Before Spain kicked off their first Women’s World Cup campaign in Canada, the squad was confident and had good reason to be.
Qualifying for their first World Cup after several false starts had brought renewed confidence into the team. The statistics during their qualifying campaign looked impressive; undefeated in 10 games, scoring 42 goals and conceding just twice. Going to the finals was the result of Coach Ignacio Quereda’s hard work.
Moreover, they could use Euro 2013 as a reminder of their ability to play in big international tournaments. La Roja impressed many when managing to beat England 3-2. Their squad contained a decent mix of youngsters and experienced players, such as experienced midfielder Veronica Boquete, as well as forward Sonia Bermudez Tribano, who scored 10 goals in 10 qualifiers.
The Spanish media throughout their campaign endeavoured to support them with front-page spreads wishing them luck – all designed to give them inspiration in a group that consisted of Brazil, Spain and Costa Rica.
Sadly, it would all end in the group stage without a single win but two defeats and a draw.

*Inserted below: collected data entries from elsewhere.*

(** [GrantStore::grant_unattended_until]. *)
Definition grant_unattended_until (client : Uuid) (secrets : list SecretId)
  (deadline : SystemTime) g : GrantStore C :=
  let g := purge_expired g in
  let now := now_millis (clock g) in
  let c := after_millis (clock g) in
  let elapsed :=
    saturating_add u64_max now
      (duration_millis (unwrap_or_zero (duration_since deadline (wall_time c)))) in
  with_deadlines g (after_wall c)
    (insert_all client secrets (Unattended deadline elapsed) (deadlines g)).

(** [GrantStore::retain_unattended]. *)
Definition retain_unattended g : GrantStore C :=
  let g := purge_expired g in
  with_deadlines g (clock g) (filter (fun kd => is_unattended kd.2 = true) (deadlines g)).

(** [GrantStore::has_unattended]. *)
Definition has_unattended (client : Uuid) g : bool * GrantStore C :=
  let g := purge_expired g in
  (existsb (fun kd => bool_decide (kd.1.1 = client) && is_unattended kd.2)
     (map_to_list (deadlines g)), g).

(** [GrantStore::missing_unattended]. *)
Definition missing_unattended (client : Uuid) (secrets : list SecretId) g :
  list SecretId * GrantStore C :=
  let g := purge_expired g in
  (List.filter (fun secret =>
     negb (match deadlines g !! (client, secret) with
           | Some d => is_unattended d | None => false end)) secrets, g).

(** [GrantStore::revoke_client]. *)
Definition revoke_client (client : Uuid) g : GrantStore C :=
  with_deadlines g (clock g) (filter (fun kd => kd.1.1 <> client) (deadlines g)).

(** [GrantStore::missing]. *)
Definition missing (client : Uuid) (secret_ids : list SecretId) g :
  list SecretId * GrantStore C :=
  let g := purge_expired g in
  (List.filter (fun secret_id => negb (bool_decide (is_Some (deadlines g !! (client, secret_id)))))
     (first_occurrences ∅ secret_ids), g).

(** [GrantStore::remaining]. *)
Definition remaining (client : Uuid) (secret_id : SecretId) g :
  option Duration * GrantStore C :=
  let g := purge_expired g in
  match deadlines g !! (client, secret_id) with
  | None => (None, g)
  | Some d =>
    let now := now_millis (clock g) in
    let c := after_millis (clock g) in
    (Some (deadline_remaining d now (wall_time c)), with_deadlines g (after_wall c) (deadlines g))
  end.

(** [GrantStore::revoke_all]. *)
Definition revoke_all g : GrantStore C := with_deadlines g (clock g) ∅.

(** [GrantStore::revoke_secret]. *)
Definition revoke_secret (secret_id : SecretId) g : GrantStore C :=
  with_deadlines g (clock g) (filter (fun kd => kd.1.2 <> secret_id) (deadlines g)).

(** The closure of [GrantStore::active]: one entry, its readings in order. *)
Definition active_entry (now : Z) (c : C) (k : Uuid * SecretId) (d : GrantDeadline) :
  GrantEntry * C :=
  let remaining := deadline_remaining d now (wall_time c) in
  let c := after_wall c in
  let '(expires_at, c) :=
    match d with
    | Session => (None, c)
    | WallClock time => (Some time, c)
    | Unattended time _ => (Some time, c)
    | Elapsed _ =>
      let c' := after_wall c in
      (time_checked_add (wall_time c) (deadline_remaining d now (wall_time c')), after_wall c')
    end in
  ({| entry_client := k.1; entry_secret := k.2; entry_remaining := remaining;
      entry_expires_with_session := bool_decide (d = Session);
      entry_unattended := is_unattended d; entry_expires_at := expires_at |}, c).

Fixpoint active_entries (now : Z) (c : C) (l : list ((Uuid * SecretId) * GrantDeadline)) :
  list GrantEntry * C :=
  match l with
  | [] => ([], c)
  | (k, d) :: rest =>
    let '(e, c) := active_entry now c k d in
    let '(es, c) := active_entries now c rest in (e :: es, c)
  end.

(** [GrantStore::active]; a hash map is traversed in no particular order. *)
Definition active g : list GrantEntry * GrantStore C :=
  let g := purge_expired g in
  let now := now_millis (clock g) in
  let '(es, c) := active_entries now (after_millis (clock g)) (map_to_list (deadlines g)) in
  (es, with_deadlines g c (deadlines g)).

(** [GrantStore::revoke_pair]. *)
Definition revoke_pair (client : Uuid) (secret_id : SecretId) g : bool * GrantStore C :=
  let g := purge_expired g in
  (bool_decide (is_Some (deadlines g !! (client, secret_id))),
   with_deadlines g (clock g) (delete (client, secret_id) (deadlines g))).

Their main problem was a lack of experience in a pool that they were expected to progress from. Their curtain raiser against Costa Rica and final game versus South Korea set the tone that would befall them.

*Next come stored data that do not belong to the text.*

(* ===== verification/CborReference.v ===== *)
(** * CborReference: a concrete implementation of the CBOR interface

    RFC 8949 heads and items, which satisfies the laws of [Cbor].  The theorems of
    the codec are instantiated with it. *)

From S2P Require Import Prelude Errors Utf8 Cbor.
Local Open Scope Z_scope.

(** ** Heads: a major type and an argument *)
Definition head_width (n : Z) : nat :=
  if n <? 2 ^ 8 then 1 else if n <? 2 ^ 16 then 2 else if n <? 2 ^ 32 then 4 else 8.
Definition head_info (n : Z) : Z :=
  if n <? 24 then n
  else if n <? 2 ^ 8 then 24 else if n <? 2 ^ 16 then 25 else if n <? 2 ^ 32 then 26 else 27.
Definition enc_head (major n : Z) : bytes :=
  zb (major * 32 + head_info n) :: (if n <? 24 then [] else be_bytes (head_width n) n).

Definition info_width (info : Z) : nat :=
  if info <? 24 then 0 else if info =? 24 then 1 else if info =? 25 then 2
  else if info =? 26 then 4 else 8.

(** The major type, the additional information, the argument and the length. *)
Record head := { h_major : Z; h_info : Z; h_arg : Z; h_len : nat }.
Definition dec_head (b : bytes) : option head :=
  match b with
  | [] => None
  | x :: r =>
    let major := bz x / 32 in
    let info := bz x mod 32 in
    if (28 <=? info) && (info <? 31) then None
    else if info =? 31 then Some {| h_major := major; h_info := info; h_arg := 0; h_len := 1 |}
    else if (length r <? info_width info)%nat then None
    else Some {| h_major := major; h_info := info;
                 h_arg := if info <? 24 then info else be_value (take (info_width info) r);
                 h_len := 1 + info_width info |}
  end.

(** The argument of a definite head of the given major type. *)
Definition definite (major : Z) (b : bytes) : option (Z * nat) :=
  match dec_head b with
  | Some h => if (h_major h =? major) && negb (h_info h =? 31) then Some (h_arg h, h_len h) else None
  | None => None
  end.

The Spaniards, in both matches, started rather well as they took the lead in each. However, their inexperience and occasional naivety would result in lost points. Against Costa Rica, the Iberians conceded only moments after they opened the scoring and 1-1 was how it would stay.

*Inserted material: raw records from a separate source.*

(** Changing the passphrase: on success the file answered is unlocked by the
    new passphrase to the vault as it now is, with the same payload; on any failure
    the vault is as it was. *)
Theorem rotate_passphrase_spec current new (r : R) u :
  payload_wf (payload u) ->
  match rotate_passphrase current new r u with
  | (Ok file, u') =>
    verify_current_passphrase (key_material u) current = Ok tt /\
    payload u' = payload u /\ unlock_vault file new = Ok u'
  | (Err _, u') => u' = u
  end.
Proof.
  intros Hp. unfold rotate_passphrase.
  destruct (verify_current_passphrase (key_material u) current) as [[]|e]; cbn [mbind result_bind]; [|done].
  destruct (new_key_material new r) as [[k r1]|e] eqn:Hk; cbn [mbind result_bind]; [|done].
  destruct (seal_payload (payload u) k r1) as [[enc r2]|e] eqn:Hs; cbn [mbind result_bind]; [|done].
  split_and!; [done..|]. apply unlock_vault_Ok. cbn.
  split_and!; [by eapply new_key_material_opens|done|by eapply seal_payload_sealed].
Qed.
End vault_laws.

(** ** A reference instance

    Ciphers that authenticate nothing but satisfy the functional laws, and the
    counting random source of the program's own test vectors. *)
Definition reference_tag (key : bytes) : bytes := be_bytes 16 (be_value key).

#[export] Instance reference_crypto : CryptoCrates := {|
  argon2id m p l n pw s :=
    if n <? 0 then None else Some (take (Z.to_nat n) (pw ++ s ++ replicate (Z.to_nat n) (zb 0)));
  aead_encrypt key nonce p a := Some (p ++ reference_tag key);
  aead_decrypt key nonce c a :=
    let p := take (length c - 16) c in
    if bool_decide (c = p ++ reference_tag key) then Some p else None;
|}.

#[export] Instance reference_crypto_laws : CryptoLaws.
Proof.
  split; cbn [argon2id aead_encrypt aead_decrypt reference_crypto].
  - intros m p l n pw s k. destruct (Z.ltb_spec n 0); [done|]. intros [= <-].
    unfold zlen. rewrite length_take, !length_app, length_replicate. lia.
  - intros k n p a c. split.
    + intros [= <-]. rewrite length_app. unfold reference_tag. rewrite length_be_bytes, Nat.add_sub.
      by rewrite take_app_length, bool_decide_eq_true_2.
    + case_bool_decide as Hc; [|done]. intros [= <-]. by rewrite <- Hc.
  - intros k n p a c [= <-]. rewrite zlen_app. unfold reference_tag. by rewrite zlen_be_bytes.
Qed.

Record CounterRandom := { counter : Z }.
#[export] Instance counter_random : RandomSource CounterRandom := fun n r =>
  Ok ((fun i => zb (counter r + Z.of_nat i)) <$> seq 0 (Z.to_nat n), {| counter := counter r + n |}).
Definition start_random : CounterRandom := {| counter := 0 |}.

(** The source asked for a non-negative number of bytes, as it is here. *)
Record BoundedRandom := { bounded : CounterRandom }.
#[export] Instance bounded_random : RandomSource BoundedRandom := fun n r =>
  if n <? 0 then Err CryptoUnavailable
  else '(b, c) ← fill n (bounded r); Ok (b, {| bounded := c |}).
#[export] Instance bounded_random_laws : RandomSourceLaws BoundedRandom.
Proof.
  intros n r b r'. unfold fill, bounded_random. destruct (Z.ltb_spec n 0); [done|]. cbn.
  intros [= <- <-]. unfold zlen. rewrite length_fmap, length_seq. lia.
Qed.
Definition start : BoundedRandom := {| bounded := start_random |}.
Definition example_passphrase : bytes := bytes_of "correct horse battery staple".

Definition created : LResult ((UnlockedVault * bytes) * BoundedRandom) :=
  create_vault_with_random example_payload example_passphrase start.
Definition example_file : bytes := match created with Ok ((_, file), _) => file | Err _ => [] end.
Definition example_vault : UnlockedVault :=
  match created with
  | Ok ((u, _), _) => u
  | Err _ => {| payload := example_payload;
                key_material := {| prefix_through_dek_tag := []; dek := [] |} |}
  end.
Definition example_random : BoundedRandom :=
  match created with Ok (_, r) => r | Err _ => start end.

Lemma created_Ok : created = Ok ((example_vault, example_file), example_random).
Proof. vm_compute. reflexivity. Qed.

Example create_then_unlock_witness :
  payload example_vault = example_payload /\
  unlock_vault example_file example_passphrase = Ok example_vault.
Proof.
  apply (create_then_unlock example_payload example_passphrase start example_random).
  - exact example_payload_wf.
  - exact created_Ok.
Defined.

Lemma example_opened : unlock_vault example_file example_passphrase = Ok example_vault.
Proof. vm_compute. reflexivity. Qed.

Example unlock_vault_iff_witness :
  opens example_passphrase (key_material example_vault) /\ payload_wf (payload example_vault).
Proof.
  destruct (proj1 (unlock_vault_iff example_file example_passphrase example_vault) example_opened)
    as (Ho & Hp & _).
  split; assumption.
Defined.

Lemma example_opens : opens example_passphrase (key_material example_vault).
Proof. exact (proj1 (unlock_inv _ _ _ example_opened)). Qed.

Example verify_current_passphrase_iff_witness :
  verify_current_passphrase (key_material example_vault) example_passphrase = Ok tt.
Proof.
  apply (verify_current_passphrase_iff example_passphrase example_passphrase
           (key_material example_vault) example_opens).
  exists (dek (key_material example_vault)).
  destruct (key_material example_vault) eqn:Hk. rewrite <- Hk. exact example_opens.
Defined.

(** The vault after a record was renamed, sealed again. *)
Definition renamed_payload : VaultPayload :=
  with_records example_payload [set_name example_record "archive"].

Lemma renamed_payload_wf : payload_wf renamed_payload.
Proof.
  destruct example_payload_wf. split; [done|done|done|done|apply NoDup_singleton| |done..].
  apply Forall_singleton. split; [|apply (bool_decide_unpack _); vm_compute; reflexivity].
  destruct example_record_wf as [[] _]. split; [done|vm_compute; reflexivity|done..].
Qed.

Definition resealed : bytes :=
  match seal (with_payload example_vault renamed_payload) start with
  | Ok (file, _) => file | Err _ => [] end.
Definition resealed_random : BoundedRandom :=
  match seal (with_payload example_vault renamed_payload) start with
  | Ok (_, r) => r | Err _ => start end.

Example seal_then_unlock_witness :
  unlock_vault resealed example_passphrase = Ok (with_payload example_vault renamed_payload).
Proof.
  apply (seal_then_unlock example_file example_passphrase example_vault renamed_payload
           start resealed_random).
  - exact example_opened.
  - exact renamed_payload_wf.
  - vm_compute. reflexivity.
Defined.

Example rotate_passphrase_spec_witness :
  match rotate_passphrase example_passphrase (bytes_of "a new passphrase") start example_vault with
  | (Ok file, u') => unlock_vault file (bytes_of "a new passphrase") = Ok u'
  | (Err _, _) => False
  end.
Proof.
  pose proof (rotate_passphrase_spec example_passphrase (bytes_of "a new passphrase") start
    example_vault example_payload_wf) as Hr.
  assert (Hok : is_ok (rotate_passphrase example_passphrase (bytes_of "a new passphrase") start
    example_vault).1 = true) by (vm_compute; reflexivity).
  destruct (rotate_passphrase _ _ _ _) as [[file|e] u']; [apply Hr|discriminate Hok].
Defined.

Definition example_header : KdfHeader := {|
  memory_kib := DEFAULT_MEMORY_KIB; passes := DEFAULT_PASSES; parallelism := DEFAULT_PARALLELISM;
  salt := replicate 16 (zb 7);
|}.

Example decode_header_iff_witness :
  decode_header (header_bytes example_header) = Ok example_header.
Proof.
  apply (decode_header_iff (header_bytes example_header) example_header).
  split; vm_compute; reflexivity.
Defined.

Example parse_file_iff_witness :
  exists f, parts_wf f /\ example_file = assemble f.
Proof.
  destruct (parse_file example_file) as [p|e] eqn:Hp; [|vm_compute in Hp; discriminate Hp].
  destruct (proj1 (parse_file_iff example_file p) Hp) as (f & Hf & Hfile & _).
  exists f. split; assumption.
Defined.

In their final match they went one up, yet in the second half conceded twice to lose 2-1 and crash out of the World Cup. Ironically their best performance was against powerhouses Brazil in their second match. La Roja may have lost 1-0 but showed great fighting spirit.
Despite crashing out of the World Cup without winning a game, it’ll prove to be a vital experience for a young Spanish side who continue to grow. Spain’s men had to undergo several World Cup disappointments before finding success.
However, recriminations have already begun as the squad issued a statement after their 2-1 defeat to South Korea calling for change. Should Quereda be sacked then it could help refresh the team, given that he has been at the helm since 1988. New ideas may be needed and, after the experiences in Canada, might allow La Roja to become a better side.
Sometimes, success can be borne from failure.